Commercial web sites typically generate large volumes of web log records (WLRs) on a daily basis. Collecting and mining web log records (WLRs) from e-commerce web sites have become increasingly important for targeted marketing, promotions, and traffic analysis. Because an active web site may generate hundreds of millions of WLRs daily, any web-related data mining application must deal with huge data volumes and high data flow rates.
These WLRs can be collected and mined to extract customer behavior patterns, which may then in turn be used for a variety of business purposes. These business purposes can include, for example, making product recommendations, designing marketing campaigns, or re-designing a web site. In order to support fine-grained analysis, such as determining individual users' access profiles, these data mining applications must handle huge, sparse data cubes that are defined over very large-sized dimensions. For example, there may be hundreds of thousands of visitors to a particular site of interest, and tens of thousands of pages associated with the web site of interest.
Numerous commercial tools are available for analyzing WLRs and records from other data sources and generating reports for business managers. Two examples of such commercial tools are the WebTrends product (see http://www.webtrends.com) and the NetGenesis product (see http://www.netgenesis.com). Unfortunately, these prior art tools have several disadvantages. First, these prior art tools typically provide only a fixed set of pre-configured reports. Second, these prior art tools have limited on-line analytical capabilities. Third, these prior art tools do not support more sophisticated data mining operations, such as customer profiling or association rules.
The inventors have proposed the use of on-line analytical processing (OLAP) tools to support complex, multi-dimensional and multi-level on-line analysis of large volumes of data stored in data warehouses. For example, in a paper entitled, “A Distributed OLAP Infrastructure for E-Commerce”, written by Q. Chen, U. Dayal, M. Hsu, Proc. Fourth IFCIS Conference on Cooperative Information Systems (CoopIS'99), United Kingdom 1999, a scalable framework is described that is developed on top of an Oracle-8 based data warehouse and a commercially available multi-dimensional OLAP server, Oracle Express. This scalable framework is used to develop applications for analyzing customer calling patterns from telecommunication networks and shopping transactions from e-commerce sites.
It is desirable to implement a Web access analysis engine on this framework to support the collection and mining of WLRs at the high data volumes that are typical of large commercial Web sites. Unfortunately, there are several challenges (e.g., performance and functionality problems) that must be addressed before such a web access analysis engine can be implemented.
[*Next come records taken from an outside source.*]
(* ===== verification/SocialSound.v ===== *)
(** * What accepted routing code does

    The social verifier's images, run by [Arm64] on a heap page that passed
    [us_heap_valid_count]: each writes the action and target fields of the
    message and nothing else. *)

From S2P Require Import Prelude CMem Abi Layout PageWalk Arm64 RemoteCode Social RemoteSound.

(** The kernel adds the message offset to x0 and the configuration offset to x1. *)
Definition social_initial (d : Z) : ud_initial :=
  mk_initial (UD_ARGS + US_MAPPED_OFFSET) (UD_DATA + us_config_offset d) (UD_STACK + UD_PAGE) UD_VA.

(** The machine at word [i], with x2 .. x5. *)
Definition social_at (d i r2 r3 r4 r5 : Z) (m : mem) : cpu :=
  mk_cpu (UD_ARGS + US_MAPPED_OFFSET :: UD_DATA + us_config_offset d :: r2 :: r3 :: r4 :: r5 :: replicate 25 0)
    (UD_STACK + UD_PAGE) (UD_VA + 4 * i) false m.

Ltac social_simpl :=
  cbv [exec load store next pcset pmset zset xget bget xset bset x sp pc flag_z pm social_at
       nthz setz insert list_insert nth replicate Z.to_nat Pos.to_nat Pos.iter_op Nat.add Z.eqb Pos.eqb].

(** The fields a routing decision writes, in the message at offset 128. *)
Definition routed (m : mem) (args target action : Z) : mem :=
  st32 (st32 m (args + (US_MAPPED_OFFSET + 72)) target) (args + (US_MAPPED_OFFSET + 68)) action.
One challenge is how to handle the processing of very large, very sparse data cubes. While a data warehouse/OLAP framework is capable of dealing with huge data volumes, the OLAP framework does not guarantee that the summarization and analysis operations can scale to keep up with the input data rates. Specifically, Web access analysis introduces a number of fine-grained dimensions that result in very large, very sparse data cubes. These very large, very sparse data cubes pose serious scalability and performance challenges to data aggregation and analysis, and more fundamentally, to the use of OLAP for such applications.
While OLAP servers generally store sparse data cubes quite efficiently, OLAP servers generally do not roll-up these sparse data cubes very efficiently. For example, while most MOLAP and ROLAP engines provide efficient mechanisms for caching and storing sparse data cubes, the engines lack efficient mechanisms for rolling-up such cubes. As illustrated in the example set forth herein below, the time required for prior art OLAP engines to roll-up a large sparse data cube can take prohibitively long. For example, the processing time required for prior art OLAP engines to roll-up a large sparse data cube can far exceed the minimum time between the receipt of a first data set and the receipt of new data set. As can be appreciated, if the time needed to process and summarize the first data set exceeds the time between the receipt of the first data set and the receipt of the new data set, the system can never keep up with the new data.
For example, in one application, a newspaper Web site received 1.5 million hits a week against pages that contained articles on various subjects. The newspaper wanted to profile the behavior of visitors from each originating site at different times of the day, including their interest in particular subjects and which referring sites they were clicking through. The data is modeled by using four dimensions: ip address of the originating site (48,128 values), referring site (10,432 values), subject uri (18,085 values), and hours of day (24 values). The resulting cube contains over 200 trillion cells, indicating clearly that the cube is extremely sparse. Each of the dimensions participates in a 2-level or 3-level hierarchy. To rollup such a cube along these dimension hierarchies by using the regular rollup operation supported by the OLAP server requires an estimated 10,000 hours (i.e. more than one year) on a single Unix server. As can be appreciated, the processing time required is unacceptable for the application.
Accordingly, mechanisms are desired that can efficiently summarize data without having to roll-up sparse data cubes. Unfortunately, the prior art approaches fail to offer these mechanisms.
Based on the foregoing, a significant need remains for a system and method for efficiently analyzing web log records.